Completely unaccomplished in the context of this thread, absolutely. He wrote a dissertation which went onto the shelf at the UM library and wasn’t touched again until after he was arrested. Not arguing that the guy wasn’t a genius… just saying that Astro’s assertion that his arrest ruined his reputation mistakenly assumes the guy had a reputation at all. Nobody had heard of the guy.

Nope, wrong.

That blog entry isn’t very competent, and also is incredibly dishonest. The topic is somewhat well known, I recall articles about it in the last five years: if you stick platinum electrodes in water and run it at DC, one side becomes acidic and the other side becomes basic. One side becomes full of dissolved O2, the other side H2 (and certainly nanobubbles are coming out of solution. That’s how electrolysis makes H2 and O2 gas after all.) In those old articles IIR they were using the effect for its disinfectant properties.

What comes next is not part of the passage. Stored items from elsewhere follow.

Lemma ConstPowerHelper_loop_pow2 (fuel : nat) :
  forall k s, 0 <= k < Z.of_nat fuel ->
    ConstPowerHelper_loop fuel (2 ^ k) s = Some (true, s + k).
Proof.
  induction fuel as [|fuel IH]; intros k s H; [lia|].
  cbn [ConstPowerHelper_loop].
  assert (P : 0 < 2 ^ k) by (apply Z.pow_pos_nonneg; lia).
  destruct (Z.eqb_spec (2 ^ k) 0); [lia|].
  destruct (Z.eq_dec k 0) as [-> | N].
  - cbn. now rewrite Z.add_0_r.
  - assert (E : 2 ^ k = 2 * 2 ^ (k - 1)).
    { rewrite <- Z.pow_succ_r by lia. f_equal. lia. }
    assert (L : Z.land (2 ^ k) 1 = 0).
    { change 1 with (Z.ones 1). rewrite Z.land_ones by lia.
      change (2 ^ 1) with 2. rewrite E, Z.mul_comm. apply Z.mod_mul. lia. }
    rewrite L. cbn [Z.eqb negb].
    rewrite Z.shiftr_div_pow2 by lia. change (2 ^ 1) with 2.
    replace (2 ^ k / 2) with (2 ^ (k - 1))
      by (rewrite E, Z.mul_comm, Z.div_mul; lia).
    rewrite IH by lia. do 2 f_equal. lia.
Qed.

Lemma ConstPowerHelper_loop_spec (fuel : nat) :
  forall v s, 0 < v < 2 ^ Z.of_nat fuel ->
    exists b s',
      ConstPowerHelper_loop fuel v s = Some (b, s') /\ s <= s' /\
      (b = true -> v = 2 ^ (s' - s)).
Proof.
  induction fuel as [|fuel IH]; intros v s H.
  { cbn in H. lia. }
  cbn [ConstPowerHelper_loop].
  destruct (Z.eqb_spec v 0); [lia|].
  destruct (Z.eqb_spec (Z.land v 1) 0) as [L | L]; cbn [negb].
  - apply land_1_even in L.
    rewrite Z.shiftr_div_pow2 by lia. change (2 ^ 1) with 2.
    assert (B : 0 < v / 2 < 2 ^ Z.of_nat fuel).
    { rewrite Nat2Z.inj_succ, Z.pow_succ_r in H by lia. lia. }
    destruct (IH (v / 2) (s + 1) B) as (b & s' & -> & Hs & Hb).
    exists b, s'. split; [reflexivity|]. split; [lia|].
    intro T. specialize (Hb T).
    replace (s' - s) with (Z.succ (s' - (s + 1))) by lia.
    rewrite Z.pow_succ_r by lia. lia.
  - exists (v =? 1), s. split; [reflexivity|]. split; [lia|].
    intro T. apply Z.eqb_eq in T. subst v. now rewrite Z.sub_diag.
Qed.

(** X15: [is_const_power_of_two_integer] decides powers of two on
    [int64] literals, and its loop ends on each of them: on the
    literal [2^k] it answers true and stores [k] in [shift]; when it
    answers true on a literal [v], then [v = 2^shift]; a literal that
    is zero or negative, and an expression that is no integer literal,
    are refused with [shift] left as it was. *)
Theorem const_power_of_two_decided (t : DataType) (s0 : Z) :
  (forall k, 0 <= k < 63 ->
     is_const_power_of_two_integer (IntImm t (2 ^ k)) s0 = Some (true, k)) /\
  (forall v k, - 2 ^ 63 <= v < 2 ^ 63 ->
     is_const_power_of_two_integer (IntImm t v) s0 = Some (true, k) ->
     0 <= k < 63 /\ v = 2 ^ k) /\
  (forall v, - 2 ^ 63 <= v < 2 ^ 63 ->
     exists b k, is_const_power_of_two_integer (IntImm t v) s0 = Some (b, k)) /\
  (forall v, v <= 0 ->
     is_const_power_of_two_integer (IntImm t v) s0 = Some (false, s0)) /\
  (forall x, as_IntImm x = None ->
     is_const_power_of_two_integer x s0 = Some (false, s0)).
Proof.
  assert (W : 2 ^ 63 < 2 ^ Z.of_nat 64) by reflexivity.
  conj_split.
  - intros k H. cbn [is_const_power_of_two_integer]. unfold ConstPowerHelper.
    assert (P : 0 < 2 ^ k) by (apply Z.pow_pos_nonneg; lia).
    destruct (Z.leb_spec (2 ^ k) 0); [lia|].
    rewrite ConstPowerHelper_loop_pow2 by lia. reflexivity.
  - intros v k H. cbn [is_const_power_of_two_integer]. unfold ConstPowerHelper.
    destruct (Z.leb_spec v 0); [discriminate|].
    destruct (ConstPowerHelper_loop_spec 64 v 0 ltac:(lia))
      as (b & s' & E & Hs & Hb).
    rewrite E. intro Q. injection Q as -> ->.
    specialize (Hb eq_refl). rewrite Z.sub_0_r in Hb.
    split; [|assumption]. split; [assumption|].
    apply (Z.pow_lt_mono_r_iff 2); lia.
  - intros v H. cbn [is_const_power_of_two_integer]. unfold ConstPowerHelper.
    destruct (Z.leb_spec v 0); [now exists false, s0|].
    destruct (ConstPowerHelper_loop_spec 64 v 0 ltac:(lia))
      as (b & s' & E & _).
    now exists b, s'.
  - intros v H. cbn [is_const_power_of_two_integer]. unfold ConstPowerHelper.
    destruct (Z.leb_spec v 0); [reflexivity | lia].
  - intros x H. destruct x; try reflexivity. discriminate.
Qed.


End Builder.

(* ================================================================= *)
(** ** The reference collaborators meet their contracts *)

Lemma ref_registered_is_custom (entries : list Ref.entry) (c : TypeCode) :
  Ref.GetTypeRegistered entries c = true -> is_custom c = true.
Proof. destruct c; simpl; congruence. Qed.



Lemma ref_MakeConstScalar_dtype (t : DataType) (v : Z) (e : PrimExpr) :
  Ref.MakeConstScalar t v = Ok e -> dtype e = t.
Proof.
  unfold Ref.MakeConstScalar.
  destruct (is_int t); [intro H; now injection H as <-|].
  destruct (is_uint t || is_bool t).
  { destruct (to_uint64 v <=? INT64_MAX); intro H; now injection H as <-. }
  destruct (is_float t || is_custom (code t)); [|discriminate].
  intro H. now injection H as <-.
Qed.

Lemma ref_MakeConstScalar_fp_dtype (t : DataType) (v : double) (e : PrimExpr) :
  Ref.MakeConstScalar_fp t v = Ok e -> dtype e = t.
Proof.
  unfold Ref.MakeConstScalar_fp.
  destruct (is_int t || is_uint t || is_bool t); [intro H; now injection H as <-|].
  destruct (is_float t || is_custom (code t)); [|discriminate].
  intro H. now injection H as <-.
Qed.

Lemma ref_make_const_dtype (t : DataType) (v : Z) (e : PrimExpr) :
  Ref.make_const t v = Ok e -> dtype e = t.
Proof.
  unfold Ref.make_const. destruct (lanes t =? 1).
  - apply ref_MakeConstScalar_dtype.
  - destruct (Ref.MakeConstScalar (element_of t) v) as [s|] eqn:E; [|discriminate].
    cbn [bind]. intro H. injection H as <-. cbn [dtype].
    rewrite (ref_MakeConstScalar_dtype _ _ _ E). apply with_lanes_element_of.
Qed.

So, this Bill Nye recommended company is selling an expensive electric water-treatment device, but the blog author distorts this to make it sound like they’re selling expensive magic water. No, it isn’t water; it’s an electrolyzer. Perhaps it’s overpriced, but there’s a big difference between “$300 bottle of water” and “$300 piece of electronics.” One commenter pointed this out, and suggested that the blogger do some actual research, but this apparently was ignored.

I’d certainly remove Bill Nye from this list.

Crookes and Rayleigh as well. Big spiritism promotors. I think Crookes nearly got booted out of the Royal Society.

Maybe he was thinking of Miles Dyson.

This is the 1970s computer science view of Chomsky, but it has very little to do with reality.

First of all, for the past 15-20 years, Chomsky has been arguing that deep structure is unnecessary and irrelevant, and probably doesn’t exist. So, criticizing him for harping on it is pretty silly.

Second, while Chomsky often acts as if testable consequences of his theories are irrelevant, they still do have testable consequences, and other linguists regularly test them.

The real problem with Chomsky (within linguistics) is he has a very hard time formulating a new idea without replacing the entire surrounding paradigm at the same time. This means that every 10-15 years, the entire field wastes 5-10 years reformulating all of the existing work in the new paradigm, working out where the two differ, and testing the differences. Usually (not always) the new idea does turn out to solve a major problem, or to simplify a whole area of the theory, or whatever, so people listen. But I’m pretty sure that most or all of his new ideas could have been formulated in the previous paradigm, avoiding all that wasted work.